PROBLEM DESCRIPTION:
Determine how many lines in the listing below contain "left", then give only that number.

EXERCISE MATERIAL:
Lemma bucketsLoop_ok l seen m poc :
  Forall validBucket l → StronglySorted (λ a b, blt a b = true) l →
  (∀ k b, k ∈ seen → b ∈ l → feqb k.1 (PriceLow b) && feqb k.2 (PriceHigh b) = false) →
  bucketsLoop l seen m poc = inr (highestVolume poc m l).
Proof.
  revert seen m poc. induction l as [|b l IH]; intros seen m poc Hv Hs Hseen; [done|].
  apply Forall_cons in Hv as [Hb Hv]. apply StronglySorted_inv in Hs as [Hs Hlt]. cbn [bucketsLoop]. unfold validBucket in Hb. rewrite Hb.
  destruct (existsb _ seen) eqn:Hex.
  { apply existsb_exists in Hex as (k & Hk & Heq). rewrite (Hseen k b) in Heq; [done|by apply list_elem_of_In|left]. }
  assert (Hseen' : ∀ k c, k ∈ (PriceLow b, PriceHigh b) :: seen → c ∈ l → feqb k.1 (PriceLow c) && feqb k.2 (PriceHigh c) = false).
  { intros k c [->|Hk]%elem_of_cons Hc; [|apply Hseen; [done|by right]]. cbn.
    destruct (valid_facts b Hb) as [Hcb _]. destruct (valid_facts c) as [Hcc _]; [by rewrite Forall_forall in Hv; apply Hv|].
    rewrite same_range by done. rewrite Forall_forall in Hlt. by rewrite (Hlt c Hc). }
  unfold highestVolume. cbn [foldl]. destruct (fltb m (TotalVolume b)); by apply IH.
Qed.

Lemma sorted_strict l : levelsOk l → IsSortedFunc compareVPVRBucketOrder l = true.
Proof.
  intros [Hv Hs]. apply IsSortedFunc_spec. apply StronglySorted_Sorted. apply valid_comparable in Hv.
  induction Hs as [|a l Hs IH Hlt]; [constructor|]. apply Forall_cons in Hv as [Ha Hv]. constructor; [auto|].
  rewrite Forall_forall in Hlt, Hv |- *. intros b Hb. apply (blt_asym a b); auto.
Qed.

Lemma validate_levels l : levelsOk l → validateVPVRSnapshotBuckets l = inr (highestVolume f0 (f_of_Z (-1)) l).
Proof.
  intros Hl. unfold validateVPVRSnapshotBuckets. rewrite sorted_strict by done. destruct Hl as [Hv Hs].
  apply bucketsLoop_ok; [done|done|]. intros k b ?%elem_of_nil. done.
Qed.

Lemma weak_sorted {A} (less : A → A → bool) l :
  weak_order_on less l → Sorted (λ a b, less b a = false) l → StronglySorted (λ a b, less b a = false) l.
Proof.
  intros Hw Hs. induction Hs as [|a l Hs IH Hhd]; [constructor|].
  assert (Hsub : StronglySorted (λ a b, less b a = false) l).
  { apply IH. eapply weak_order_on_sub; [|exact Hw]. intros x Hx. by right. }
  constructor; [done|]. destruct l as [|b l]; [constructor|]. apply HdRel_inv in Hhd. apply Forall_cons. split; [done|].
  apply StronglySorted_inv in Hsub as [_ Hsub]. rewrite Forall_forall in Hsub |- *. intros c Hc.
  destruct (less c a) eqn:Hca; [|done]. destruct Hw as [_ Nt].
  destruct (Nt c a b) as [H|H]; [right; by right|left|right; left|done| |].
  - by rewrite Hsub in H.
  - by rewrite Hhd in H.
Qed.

TASK ANSWER:
2